Trio é preso pela morte de vigilante da Faculdade de Medicina da Ufam e roubos no Amazonas

Eles são suspeitos de roubar casa e agências bancárias, além do latrocínio. Alvos eram escolhidos depois de pesquisas.
07/04/2017 16h13 - Atualizado em 8/04/2017 13h28
Foto: Divulgação

Leandro Santos Araújo, 30, Matheus Cunha de Oliveira, 21, e Danilo Oliveira Duarte, 23, também conhecido como “Paulista”, foram presos pela equipe da Delegacia Especializada em Roubos, Furtos e Defraudações (Derfd), acusados de participarem de uma quadrilha que cometia roubos em Manaus e no interior. O trio também é suspeito de ter matado um vigilante da Universidade Federal do Amazonas (Ufam), durante um latrocínio ocorrido no dia 8 de março deste ano, no prédio da Faculdade de Medicina, no Centro da cidade.

De acordo com o delegado, Adriano Felix, os infratores foram interceptados por volta das 16h, em via pública, na Avenida Francisco de Queiroz, antiga Estrada do Manôa, no Conjunto Manôa, bairro Cidade Nova, zona Norte da capital.

No momento da abordagem policial, os três indivíduos estavam em um veículo com restrição de roubo, da montadora Chevrolet, modelo Agile, de cor branca e placas clonadas. Os três foragidos da Justiça tinham em nome deles mandados de prisão preventiva em aberto, expedidos pelo juiz Luís Carlos Valois, da Vara de Execuções Penais (VEP).

Felix informou que o trio seria responsável, ainda, pelo latrocínio que teve como vítima o vigilante da Ufam José Edson Batista da Silva. A vítima tinha 55 anos. “Danilo, Leandro e Matheus pretendiam cometer o roubo, mas foram impedidos pelo vigilante. Matheus alvejou a vítima e alegou que só atirou no vigilante porque ele teria reagido à ação criminosa”, disse o delegado.

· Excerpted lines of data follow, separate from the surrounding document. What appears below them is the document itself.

(* ===== verification/Unicode.v ===== *)
(** * Counted strings (sdk/lib/rtl/unicode.c)

    A UNICODE_STRING, or a STRING of bytes, is its two lengths in bytes and the address of its
    characters in byte memory; NULL is the address 0, or [None] for a string that the code
    compares with NULL.  An allocation is that of [ByteAllocator]; a heap knows the size of a
    block that is freed.  The tables of nls.c are the argument [N].  This file holds the
    functions on strings of one kind; the conversions are in [UnicodeConvert], the numbers and
    GUIDs in [UnicodeNumber]. *)

From Stdlib Require Import ZArith Lia Bool.
From stdpp Require Import base option list numbers gmap.
From S2P Require Import Prelude Memory Nls.
Open Scope Z_scope.

Record UNICODE_STRING := mkString { Length : Z; MaximumLength : Z; Buffer : Z }.
Abbreviation STRING := UNICODE_STRING (only parsing).

Definition MAXUSHORT : Z := 0xFFFF.

(** ** The C library *)

(** Both end at the latest when all of the memory has been read. *)
Fixpoint StrLoop (fuel : nat) (m : mem) (p : Z) : option Z :=
  match fuel with
  | O => None
  | S fuel' => c ← ld8 m p; if c =? 0 then Some 0 else n ← StrLoop fuel' m (p + 1); Some (n + 1)
  end.

Fixpoint WcsLoop (fuel : nat) (m : mem) (p : Z) : option Z :=
  match fuel with
  | O => None
  | S fuel' => c ← ld16 m p; if c =? 0 then Some 0 else n ← WcsLoop fuel' m (p + 2); Some (n + 1)
  end.

Definition strlen (m : mem) (p : Z) : option Z := StrLoop (S (size m)) m p.
Definition wcslen (m : mem) (p : Z) : option Z := WcsLoop (S (size m)) m p.

(** The [n] WCHARs at [p], and the bytes of WCHARs. *)
Fixpoint ldw (m : mem) (p : Z) (n : nat) : option (list Z) :=
  match n with
  | O => Some []
  | S n' => c ← ld16 m p; cs ← ldw m (p + 2) n'; Some (c :: cs)
  end.

Definition wide_bytes (cs : list Z) : list Z := concat (map (enc 2) cs).

(** ** Initialisation *)

Definition RtlInitAnsiString (m : mem) (SourceString : Z) : option STRING :=
  if SourceString =? 0 then Some (mkString 0 0 0) else
  Size ← strlen m SourceString;
  let Size := if MAXUSHORT - 1 <? Size then MAXUSHORT - 1 else Size in
  Some (mkString (u16 Size) (u16 (u16 Size + 1)) SourceString).

Definition RtlInitAnsiStringEx (m : mem) (DestinationString : STRING) (SourceString : Z)
    : option (NTSTATUS * STRING) :=
  if SourceString =? 0 then Some (STATUS_SUCCESS, mkString 0 0 0) else
  Size ← strlen m SourceString;
  if MAXUSHORT - 1 <? Size then Some (STATUS_NAME_TOO_LONG, DestinationString) else
  Some (STATUS_SUCCESS, mkString (u16 Size) (u16 (u16 Size + 1)) SourceString).

Definition RtlInitString (m : mem) (SourceString : Z) : option STRING := RtlInitAnsiString m SourceString.

Definition MaxSize : Z := Z.land MAXUSHORT (Z.lnot 1) - 2.

Definition RtlInitUnicodeString (m : mem) (SourceString : Z) : option UNICODE_STRING :=
  if SourceString =? 0 then Some (mkString 0 0 0) else
  n ← wcslen m SourceString;
  let Size := if MaxSize <? n * 2 then MaxSize else n * 2 in
  Some (mkString (u16 Size) (u16 (u16 Size + 2)) SourceString).

Definition RtlInitUnicodeStringEx (m : mem) (DestinationString : UNICODE_STRING) (SourceString : Z)
    : option (NTSTATUS * UNICODE_STRING) :=
  if SourceString =? 0 then Some (STATUS_SUCCESS, mkString 0 0 0) else
  n ← wcslen m SourceString;
  if MaxSize <? n * 2 then Some (STATUS_NAME_TOO_LONG, DestinationString) else
  Some (STATUS_SUCCESS, mkString (u16 (n * 2)) (u16 (u16 (n * 2) + 2)) SourceString).

(** ** Memory of strings *)

(** [size] is the size of the allocation. *)
Definition RtlFreeAnsiString (m : mem) (size : nat) (AnsiString : STRING) : STRING * mem :=
  if Buffer AnsiString =? 0 then (AnsiString, m)
  else (mkString 0 0 0, unmap_bytes size (Buffer AnsiString) m).

Definition RtlFreeOemString (m : mem) (size : nat) (OemString : STRING) : mem :=
  if Buffer OemString =? 0 then m else unmap_bytes size (Buffer OemString) m.

Definition RtlFreeUnicodeString (m : mem) (size : nat) (UnicodeString : UNICODE_STRING) : UNICODE_STRING * mem :=
  if Buffer UnicodeString =? 0 then (UnicodeString, m)
  else (mkString 0 0 0, unmap_bytes size (Buffer UnicodeString) m).

(** [RtlCreateUnicodeString] (unicode.c) on a source of the characters [Source], given
    without the NUL; the result is the BOOLEAN and the destination. *)
Definition RtlCreateUnicodeString `{ByteAllocator} (m : mem) (UniDest : UNICODE_STRING)
    (Source : list Z) : option (bool * UNICODE_STRING * mem) :=
  let Size := 2 * (Z.of_nat (length Source) + 1) in
  if 0xFFFF <? Size then Some (false, UniDest, m) else
  match balloc m Size with
  | None => Some (false, mkString (Length UniDest) (MaximumLength UniDest) 0, m)
  | Some p =>
      let m := map_bytes (Z.to_nat Size) p garbage m in
      m ← store m p (concat (map (enc 2) (Source ++ [0])));
      Some (true, mkString (u16 (u16 Size - 2)) (u16 Size) p, m)
  end.

Definition RTL_DUPLICATE_UNICODE_STRING_NULL_TERMINATE : Z := 1.
Definition RTL_DUPLICATE_UNICODE_STRING_ALLOCATE_NULL_STRING : Z := 2.

Definition RtlDuplicateUnicodeString `{ByteAllocator} (m : mem) (Flags : Z) (SourceString : option UNICODE_STRING)
    (DestinationString : option UNICODE_STRING) : option (NTSTATUS * option UNICODE_STRING * mem) :=
  match SourceString, DestinationString with
  | Some Source, Some Destination =>
      if (MaximumLength Source <? Length Source) ||
         ((Length Source =? 0) && (0 <? MaximumLength Source) && (Buffer Source =? 0)) ||
         (Flags =? RTL_DUPLICATE_UNICODE_STRING_ALLOCATE_NULL_STRING) || (4 <=? Flags)
      then Some (STATUS_INVALID_PARAMETER, DestinationString, m) else
      if (Length Source =? 0) &&
         negb (Flags =? Z.lor RTL_DUPLICATE_UNICODE_STRING_NULL_TERMINATE
                              RTL_DUPLICATE_UNICODE_STRING_ALLOCATE_NULL_STRING)
      then Some (STATUS_SUCCESS, Some (mkString 0 0 0), m) else
      let NullTerminate := negb (Z.land Flags RTL_DUPLICATE_UNICODE_STRING_NULL_TERMINATE =? 0) in
      let DestMaxLength := if NullTerminate then Length Source + 2 else Length Source in
      match balloc m DestMaxLength with
      | None => Some (STATUS_NO_MEMORY, Some (mkString (Length Destination) (MaximumLength Destination) 0), m)
      | Some p =>
          let m := map_bytes (Z.to_nat DestMaxLength) p garbage m in
          m ← RtlCopyMemory m p (Buffer Source) (Length Source);
          m ← (if NullTerminate then st16 m (p + 2 * (Length Source / 2)) 0 else Some m);
          Some (STATUS_SUCCESS, Some (mkString (Length Source) (u16 DestMaxLength) p), m)
      end
  | _, _ => Some (STATUS_INVALID_PARAMETER, DestinationString, m)
  end.

(** ** Copying and appending *)

Definition RtlAppendStringToString (m : mem) (Destination Source : STRING) : option (NTSTATUS * STRING * mem) :=
  let SourceLength := Length Source in
  if negb (SourceLength =? 0) then
    if MaximumLength Destination <? Length Destination + SourceLength
    then Some (STATUS_BUFFER_TOO_SMALL, Destination, m) else
    m ← RtlMoveMemory m (Buffer Destination + Length Destination) (Buffer Source) SourceLength;
    Some (STATUS_SUCCESS, mkString (u16 (Length Destination + SourceLength)) (MaximumLength Destination)
            (Buffer Destination), m)
  else Some (STATUS_SUCCESS, Destination, m).

Definition RtlAppendUnicodeStringToString (m : mem) (Destination Source : UNICODE_STRING)
    : option (NTSTATUS * UNICODE_STRING * mem) :=
  let SourceLength := Length Source in
  let p := Buffer Destination + 2 * (Length Destination / 2) in
  if negb (SourceLength =? 0) then
    if MaximumLength Destination <? SourceLength + Length Destination
    then Some (STATUS_BUFFER_TOO_SMALL, Destination, m) else
    m ← RtlMoveMemory m p (Buffer Source) SourceLength;
    let Length' := u16 (Length Destination + SourceLength) in
    m ← (if Length' <? MaximumLength Destination then st16 m (p + 2 * (SourceLength / 2)) 0 else Some m);
    Some (STATUS_SUCCESS, mkString Length' (MaximumLength Destination) (Buffer Destination), m)
  else Some (STATUS_SUCCESS, Destination, m).

Definition RtlAppendUnicodeToString (m : mem) (Destination : UNICODE_STRING) (Source : Z)
    : option (NTSTATUS * UNICODE_STRING * mem) :=
  if Source =? 0 then Some (STATUS_SUCCESS, Destination, m) else
  UnicodeSource ← RtlInitUnicodeString m Source;
  let Length1 := Length UnicodeSource in
  if MaximumLength Destination <? Length Destination + Length1
  then Some (STATUS_BUFFER_TOO_SMALL, Destination, m) else
  let DestBuffer := Buffer Destination + 2 * (Length Destination / 2) in
  m ← RtlMoveMemory m DestBuffer Source Length1;
  let Length' := u16 (Length Destination + Length1) in
  m ← (if Length' <? MaximumLength Destination then st16 m (DestBuffer + 2 * (Length1 / 2)) 0 else Some m);
  Some (STATUS_SUCCESS, mkString Length' (MaximumLength Destination) (Buffer Destination), m).

Definition RtlAppendAsciizToString (m : mem) (Destination : STRING) (Source : Z)
    : option (NTSTATUS * STRING * mem) :=
  if Source =? 0 then Some (STATUS_SUCCESS, Destination, m) else
  Size ← strlen m Source;
  if MaximumLength Destination <? Length Destination + Size
  then Some (STATUS_BUFFER_TOO_SMALL, Destination, m) else
  m ← RtlMoveMemory m (Buffer Destination + Length Destination) Source Size;
  Some (STATUS_SUCCESS, mkString (u16 (Length Destination + u16 Size)) (MaximumLength Destination)
          (Buffer Destination), m).

(** [while (SourceLength)]. *)
Fixpoint CopyChars (n : nat) (m : mem) (p1 p2 : Z) : option mem :=
  match n with
  | O => Some m
  | S n' => c ← ld8 m p2; m ← st8 m p1 c; CopyChars n' m (p1 + 1) (p2 + 1)
  end.

Definition RtlCopyString (m : mem) (DestinationString : STRING) (SourceString : option STRING)
    : option (STRING * mem) :=
  match SourceString with
  | None => Some (mkString 0 (MaximumLength DestinationString) (Buffer DestinationString), m)
  | Some Source =>
      let SourceLength := Z.min (MaximumLength DestinationString) (Length Source) in
      m ← CopyChars (Z.to_nat SourceLength) m (Buffer DestinationString) (Buffer Source);
      Some (mkString SourceLength (MaximumLength DestinationString) (Buffer DestinationString), m)
  end.

Definition RtlCopyUnicodeString (m : mem) (DestinationString : UNICODE_STRING) (SourceString : option UNICODE_STRING)
    : option (UNICODE_STRING * mem) :=
  match SourceString with
  | None => Some (mkString 0 (MaximumLength DestinationString) (Buffer DestinationString), m)
  | Some Source =>
      let SourceLength := Z.min (MaximumLength DestinationString) (Length Source) in
      m ← RtlCopyMemory m (Buffer DestinationString) (Buffer Source) SourceLength;
      m ← (if SourceLength <? MaximumLength DestinationString
           then st16 m (Buffer DestinationString + 2 * (SourceLength / 2)) 0 else Some m);
      Some (mkString SourceLength (MaximumLength DestinationString) (Buffer DestinationString), m)
  end.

Conforme o titular da Derfd, Danilo fazia parte do bando que foi interceptado no dia 22 de março deste ano no Rio Amazonas, nas proximidades do município de Urucará, distante 261 quilômetros em linha reta de Manaus. A ação resultou nas mortes de dois homens e desaparecimento de outros dois indivíduos, que caíram no rio e não foram encontrados até hoje. “Paulista” também está envolvido em roubo ocorrido no dia 3 de março deste ano, em agência bancária no município de Nova Olinda do Norte, distante 135 quilômetros em linha reta da capital.

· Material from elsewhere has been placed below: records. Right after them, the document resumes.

(* ===== verification/UnicodeGuess.v ===== *)
(** * The guess of RtlIsTextUnicode (sdk/lib/rtl/unicode.c)

    The flags of the tests are collected in [out_flags].  [pf] is [None] for NULL; otherwise the
    flags asked for, and the result has the flags found. *)

From Stdlib Require Import ZArith Lia Bool.
From stdpp Require Import base option list numbers gmap.
From S2P Require Import Prelude Memory Nls Unicode UnicodeProps.
Open Scope Z_scope.

Definition IS_TEXT_UNICODE_ASCII16 : Z := 1.
Definition IS_TEXT_UNICODE_REVERSE_ASCII16 : Z := 16.
Definition IS_TEXT_UNICODE_STATISTICS : Z := 2.
Definition IS_TEXT_UNICODE_REVERSE_STATISTICS : Z := 32.
Definition IS_TEXT_UNICODE_CONTROLS : Z := 4.
Definition IS_TEXT_UNICODE_REVERSE_CONTROLS : Z := 64.
Definition IS_TEXT_UNICODE_SIGNATURE : Z := 8.
Definition IS_TEXT_UNICODE_REVERSE_SIGNATURE : Z := 128.
Definition IS_TEXT_UNICODE_ILLEGAL_CHARS : Z := 256.
Definition IS_TEXT_UNICODE_ODD_LENGTH : Z := 512.
Definition IS_TEXT_UNICODE_DBCS_LEADBYTE : Z := 1024.
Definition IS_TEXT_UNICODE_NULL_BYTES : Z := 4096.
Definition IS_TEXT_UNICODE_UNICODE_MASK : Z := 15.
Definition IS_TEXT_UNICODE_REVERSE_MASK : Z := 240.
Definition IS_TEXT_UNICODE_NOT_UNICODE_MASK : Z := 3840.
Definition IS_TEXT_UNICODE_NOT_ASCII_MASK : Z := 61440.

(** The characters that [strchrW] finds, the NUL at the end included. *)
Definition std_control_chars : list Z := [0x0D; 0x0A; 0x09; 0x20; 0x3000; 0].
Definition byterev_control_chars : list Z := [0x0D00; 0x0A00; 0x0900; 0x2000; 0].

Definition has_flag (flags f : Z) : bool := negb (Z.land flags f =? 0).
Definition set_if (b : bool) (f out_flags : Z) : Z := if b then Z.lor out_flags f else out_flags.

(** The loop over the characters: the sums of the differences, and whether one is illegal. *)
Fixpoint DiffLoop (s : list Z) (last_lo last_hi lo_diff hi_diff : Z) (illegal : bool) : Z * Z * bool :=
  match s with
  | [] => (lo_diff, hi_diff, illegal)
  | c :: s' =>
      let lo := LOBYTE c in
      let hi := HIBYTE c in
      DiffLoop s' lo hi (u32 (lo_diff + (Z.max lo last_lo - Z.min lo last_lo)))
        (u32 (hi_diff + (Z.max hi last_hi - Z.min hi last_hi)))
        (illegal || (c =? 0xFFFE) || (c =? 0) || (c =? 0x0A0D) || (c =? 0xFFFF))
  end.

Section Guess.

Variable N : NLS.

(** A lead byte skips the character behind it; the table is indexed with the WCHAR. *)
Fixpoint LeadLoop (table : list Z) (s : list Z) (lead_byte : Z) : option Z :=
  match s with
  | [] => Some lead_byte
  | c :: s' =>
      info ← rd table c;
      if negb (info =? 0)
      then match s' with [] => Some (u32 (lead_byte + 1)) | _ :: s'' => LeadLoop table s'' (u32 (lead_byte + 1)) end
      else LeadLoop table s' lead_byte
  end.

Definition RtlIsTextUnicode (m : mem) (buf len : Z) (pf : option Z) : option (bool * option Z) :=
  if u32 len <? 2 then Some (false, (fun _ => 0) <$> pf) else
  let flags := default (2 ^ 32 - 1) pf in
  let out_flags := set_if (Z.odd len) IS_TEXT_UNICODE_ODD_LENGTH 0 in
  last ← ld8 m (buf + len - 1);
  let len := if last =? 0 then len - 1 else len in
  let len := Z.min (u32 len / 2) 256 in
  first ← ld16 m buf;
  let out_flags := set_if (first =? 0xFEFF) IS_TEXT_UNICODE_SIGNATURE out_flags in
  let out_flags := set_if (first =? 0xFFFE) IS_TEXT_UNICODE_REVERSE_SIGNATURE out_flags in
  s ← ldw m buf (Z.to_nat len);
  let '(lo_byte_diff, hi_byte_diff, illegal) := DiffLoop s 0 0 0 0 false in
  let out_flags := set_if illegal IS_TEXT_UNICODE_ILLEGAL_CHARS out_flags in
  lead_byte ← (if NlsMbCodePageTag N then table ← NlsLeadByteInfo N; LeadLoop table s 0 else Some 0);
  let weight :=
    if lead_byte =? 0 then 3 else
    let weight := u32 (len / 2 - 1) in
    if lead_byte <? weight / 3 then 3 else if lead_byte <? u32 (weight * 2) / 3 then 2 else 1 in
  let asked := match pf with Some f => has_flag f IS_TEXT_UNICODE_DBCS_LEADBYTE | None => false end in
  let out_flags := set_if (negb (lead_byte =? 0) && asked) IS_TEXT_UNICODE_DBCS_LEADBYTE out_flags in
  let out_flags := set_if ((lo_byte_diff <? 127) && (hi_byte_diff =? 0)) IS_TEXT_UNICODE_ASCII16 out_flags in
  let out_flags :=
    set_if (negb (hi_byte_diff =? 0) && (lo_byte_diff =? 0)) IS_TEXT_UNICODE_REVERSE_ASCII16 out_flags in
  let out_flags :=
    set_if (u32 (weight * lo_byte_diff) <? hi_byte_diff) IS_TEXT_UNICODE_REVERSE_STATISTICS out_flags in
  let out_flags :=
    set_if (has_flag flags IS_TEXT_UNICODE_STATISTICS && (u32 (weight * hi_byte_diff) <? lo_byte_diff))
      IS_TEXT_UNICODE_STATISTICS out_flags in
  let out_flags :=
    set_if (has_flag flags IS_TEXT_UNICODE_NULL_BYTES &&
            existsb (fun c => (Z.land c 0xFF =? 0) || (Z.shiftr c 8 =? 0)) s) IS_TEXT_UNICODE_NULL_BYTES out_flags in
  let out_flags :=
    set_if (has_flag flags IS_TEXT_UNICODE_CONTROLS && existsb (fun c => existsb (Z.eqb c) std_control_chars) s)
      IS_TEXT_UNICODE_CONTROLS out_flags in
  let out_flags :=
    set_if (has_flag flags IS_TEXT_UNICODE_REVERSE_CONTROLS &&
            existsb (fun c => existsb (Z.eqb c) byterev_control_chars) s)
      IS_TEXT_UNICODE_REVERSE_CONTROLS out_flags in
  let out_flags := match pf with Some f => Z.land out_flags f | None => out_flags end in
  let result :=
    if has_flag out_flags (Z.lor IS_TEXT_UNICODE_REVERSE_MASK IS_TEXT_UNICODE_NOT_UNICODE_MASK) then false
    else if has_flag out_flags IS_TEXT_UNICODE_NOT_ASCII_MASK then true
    else has_flag out_flags IS_TEXT_UNICODE_UNICODE_MASK in
  Some (result, (fun _ => out_flags) <$> pf).

(** with a double-byte code page [RtlIsTextUnicode] looks for lead bytes with whole WCHARs:
    any text of two or more characters, the first above 0xFF, reads outside of the table of 256
    lead bytes. *)
Theorem lead_byte_of_wchar m buf c cs info pf :
  NlsMbCodePageTag N = true -> NlsLeadByteInfo N = Some info -> length info = 256%nat ->
  is_wchar c -> has m buf (wide_bytes (c :: cs)) -> 0xFF < c -> 0 < Z.of_nat (length cs) < 2 ^ 30 ->
  RtlIsTextUnicode m buf (2 * Z.of_nat (length (c :: cs))) pf = None.
Proof.
  intros HT HI HL Hc Hm Hb Hn. unfold RtlIsTextUnicode. cbn [length].
  rewrite (u32_small (2 * _)) by lia. rewrite (proj2 (Z.ltb_ge _ 2)) by lia.
  destruct (ld8 _ _) as [last|]; [|done]. cbn [mbind option_bind]. destruct (ld16_wide _ _ _ _ Hc Hm) as [E _].
  rewrite E. cbn [mbind option_bind].
  assert (exists n, Z.to_nat (Z.min (u32 (if last =? 0 then 2 * Z.of_nat (S (length cs)) - 1 else 2 * Z.of_nat (S (length cs))) / 2) 256) = S n)
    as [n Hl].
  { assert (1 <= u32 (if last =? 0 then 2 * Z.of_nat (S (length cs)) - 1 else 2 * Z.of_nat (S (length cs))) / 2) as B
      by (destruct (last =? 0); rewrite u32_small by lia; apply Z.div_le_lower_bound; lia).
    eexists (pred (Z.to_nat (Z.min _ 256))). symmetry. apply Nat.lt_succ_pred with 0%nat. lia. }
  rewrite Hl. cbn [ldw]. rewrite E. cbn [mbind option_bind]. destruct (ldw m _ n) as [s|]; [|done]. cbn [mbind option_bind].
  destruct (DiffLoop _ _ _ _ _ _) as [[lo hi] il]. rewrite HT, HI. cbn [mbind option_bind LeadLoop].
  replace (rd info c) with (@None Z); [done|]. symmetry. unfold rd. rewrite (proj2 (Z.leb_le _ _)) by lia.
  apply lookup_ge_None. lia.
Qed.

End Guess.

(** Two characters above 0xFF and a table without lead bytes. *)
Lemma lead_byte_of_wchar_witness :
  RtlIsTextUnicode (mkNls [] [] 932 true [] [] (Some (replicate 256 0)) 437 false [] [] None 0x3F 0x3F)
    (lay 100 (wide_bytes [0x3042; 0x3044]) ∅) 100 4 None = None.
Proof.
  apply (lead_byte_of_wchar _ _ 100 0x3042 [0x3044] (replicate 256 0) None);
    [reflexivity|reflexivity|reflexivity|split; [lia|reflexivity]|vm_compute; reflexivity|lia|cbn; lia].
Defined.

O titular da especializada informou que o bando estava sendo investigado desde o dia que aconteceu o roubo em Nova Olinda do Norte. “A organização criminosa vinha sendo investigada pela equipe da Derfd desde o dia o dia 3 de março deste ano, quando um dos integrantes do bando, Danilo, participou do delito juntamente com os quatro indivíduos interceptados no Rio Amazonas. Na ocasião do roubo à agência daquele município, Danilo foi atingido na nuca por um disparo de arma de fogo efetuado por um dos seguranças do local. Por conta desse ferimento, ele não estava com os comparsas no dia em que eles foram abordados nas proximidades de Urucará”, explicou.

Agentes da Polícia Federal (PF) estiveram no prédio da Derfd para realizar os procedimentos cabíveis em torno do roubo à agência bancária do Conjunto Manôa, no bairro Cidade Nova. Também estiveram na unidade policial vítimas de um roubo efetuado pelos infratores em março deste ano, a uma residência situada no bairro Dom Pedro, na zona Centro-Oeste. Do imóvel foram levados pelo trio, aproximadamente, R$ 120 mil em joias.

O delegado enfatizou que Danilo era foragido do regime fechado do Complexo Penitenciário Anísio Jobim (Compaj) desde o dia 1º de janeiro deste ano. O jovem responde a três processos por roubo. Leandro e Matheus eram foragidos do regime semiaberto da mesma unidade prisional. Eles respondiam a processos por roubo, tráfico de drogas e porte ilegal de arma de fogo.

Danilo, Leandro e Matheus serão indiciados por latrocínio e pelos roubos à agência bancária na zona Norte da cidade e à residência no bairro Dom Pedro. Danilo também responderá pelo roubo à agência bancária de Nova Olinda do Norte. Ao término dos procedimentos cabíveis na unidade policial, Danilo será reconduzido ao Compaj. Leandro e Matheus serão levados ao Centro de Detenção Provisória Masculino (CDPM), onde irão permanecer à disposição da justiça.